FORM OF AGREEMENT
Exhibit
      10.2
    FORM OF AGREEMENT
    WHEREAS
      under
      a
      Subscription Agreement
      in 2006, SPO Medical Inc. (“SPO”) sold Subscriber (named below) certain SPO
      securities consisting of (i) a 8% promissory notes with interest and principal
      repayable at the end of 12 months (the “Note”); and (ii) a two year common stock
      purchase warrant to purchase 16,250 shares of Common Stock of the Company for
      each $25,000 of principal loaned to Company (the “Warrant”); and 
    WHEREAS,
      the
      parties hereto wish to convert the Note to shares of common Stock of SPO and
      determine a Warrant exercise price, subject to the following terms and
      conditions.
    NOW
      THEREFORE,
      in
      consideration of the above and the terms and conditions hereof, the parties
      agree as follows:
    1. The
      Note.
      Effective the date hereof, the Note and all interest accrued thereunder shall
      be
      converted to shares of Common Stock of SPO at the conversion price of $0.90
      per
      share, and the Note shall be deemed fully paid and satisfied.

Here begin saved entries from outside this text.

Lemma updateCellFormatting_as_batch_of_one_witness :
  let u := mkUpdate (mkPos 0 1) (attribute_change Italic true) in
  metadata_of (updateCellFormatting REPORT_ID u Sample.ok Sample.world)
  = metadata_of (updateMultipleCellsFormatting REPORT_ID [u] Sample.ok Sample.world)
  /\ updateCellFormatting REPORT_ID u Sample.not_found Sample.world = Sample.world.
Proof.
  assert (map_allocated Sample.world) as Hm
      by (unfold map_allocated; simpl; lia).
  split.
  - apply (updateCellFormatting_as_batch_of_one REPORT_ID _ Sample.ok _ Hm).
  - apply (updateCellFormatting_as_batch_of_one REPORT_ID _ Sample.not_found _ Hm).
    reflexivity.
Defined.

End CommandFrame.

(** ** The alignment command and the toolbar *)

Section Alignment.

Import Formatting ReportData Frame.

Lemma over_twice {A} (p old : option A) : over p (over p old) = over p old.
Proof. destruct p; reflexivity. Qed.

Lemma merge_formatting_idempotent f c :
  merge_formatting (merge_formatting f c) c = merge_formatting f c.
Proof.
  unfold merge_formatting. simpl. rewrite !over_twice.
  destruct (p_id c); reflexivity.
Qed.

Lemma changed_idempotent c cm : changed c (changed c cm) = changed c cm.
Proof.
  unfold changed. destruct (formatting cm) as [f|] eqn:Hf; simpl.
  - unfold with_formatting. simpl. now rewrite merge_formatting_idempotent.
  - now rewrite Hf.
Qed.

(** A pass over the cells that writes, for each, the entry [e] assigns to
    its key. *)
Lemma entry_pass (m0 : MetadataMap) (e : string -> option CellMetadata)
      (turn : MetadataMap -> CellPosition -> MetadataMap) :
  (forall k, e k = None -> m0 !! k = None) ->
  (forall n x,
      n !! key_of x = m0 !! key_of x \/ n !! key_of x = e (key_of x) ->
      turn n x = match e (key_of x) with
                 | Some v => <[key_of x := v]> n
                 | None => n
                 end) ->
  forall cells k,
    fold_left turn cells m0 !! k
    = if decide (k ∈ map key_of cells) then e k else m0 !! k.
Proof.
  intros He Hturn.
  induction cells as [|x cells IH] using rev_ind; intros k.
  - simpl. destruct (decide (k ∈ [])) as [Hin|]; [|reflexivity].
    now apply elem_of_nil in Hin.
  - rewrite map_app, fold_left_app. simpl.
    set (n := fold_left turn cells m0) in *.
    rewrite Hturn.
    2:{ rewrite (IH (key_of x)). destruct (decide _); auto. }
    assert (k ∈ map key_of cells ++ [key_of x]
            <-> k ∈ map key_of cells \/ k = key_of x) as Hmem.
    { rewrite elem_of_app, list_elem_of_singleton. reflexivity. }
    destruct (decide (k = key_of x)) as [->|Hne].
    + rewrite decide_True by (apply Hmem; auto).
      destruct (e (key_of x)) as [v|] eqn:Ee.
      * apply lookup_insert_eq.
      * rewrite IH. destruct (decide _); [exact Ee | now apply He].
    + assert ((match e (key_of x) with
               | Some v => <[key_of x := v]> n
               | None => n
               end) !! k = n !! k) as ->.
      { destruct (e (key_of x)); [|reflexivity].
        now apply lookup_insert_ne. }
      rewrite IH.
      destruct (decide (k ∈ map key_of cells)) as [Hin|Hin].
      * rewrite decide_True by (apply Hmem; auto). reflexivity.
      * rewrite decide_False; [reflexivity|].
        intros H. apply Hmem in H as [H|H]; contradiction.
Qed.

Lemma changed_none (m0 : MetadataMap) c k :
  changed c <$> m0 !! k = None -> m0 !! k = None.
Proof. destruct (m0 !! k); [discriminate | reflexivity]. Qed.

(** The batch loop with the same change for every cell. *)
Lemma uniform_batch_pass c (m0 : MetadataMap) cells k :
  fold_left (apply_update REPORT_ID) (map (fun x => mkUpdate x c) cells) m0 !! k
  = if decide (k ∈ map key_of cells) then changed c <$> m0 !! k else m0 !! k.
Proof.
  rewrite fold_left_map.
  apply (entry_pass m0 (fun k => changed c <$> m0 !! k)
           (fun n x => apply_update REPORT_ID n (mkUpdate x c)));
    [intros k'; apply changed_none|].
  intros n x Hn. unfold apply_update. cbn [cu_position cu_formatting].
  fold (key_of x). unfold changed in *.
  destruct (m0 !! key_of x) as [cm0|] eqn:H0; simpl in *.
  - destruct (formatting cm0) as [f|] eqn:Hf.
    + destruct Hn as [-> | ->]; [now rewrite Hf|].
      simpl. unfold with_formatting. simpl.
      now rewrite merge_formatting_idempotent.
    + assert (n !! key_of x = Some cm0) as Hn' by (destruct Hn; assumption).
      rewrite Hn', Hf. symmetry. now apply insert_id.
  - assert (n !! key_of x = None) as -> by (destruct Hn; assumption).
    reflexivity.
Qed.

Upon signature
      of
      this agreement the Note will be deemed null and void. SPO shall issue and
      deliver to Subscriber (at the address below) certificates for such shares with
      a
      restrictive legend required under law.
    2. The
      Warrant.
      Effective the date hereof, the Per
      Share
      Warrant Price,
      as
      defined in the Warrant, shall be $0.90. 
    3. With
      the
      exception of the above, the other provisions of the Subscription Agreement
      and
      Warrants shall remain “as is”.
    IN
      WITNESS WHEREOF,
      the
      parties have executed this Agreement as of the __ day of July 2007.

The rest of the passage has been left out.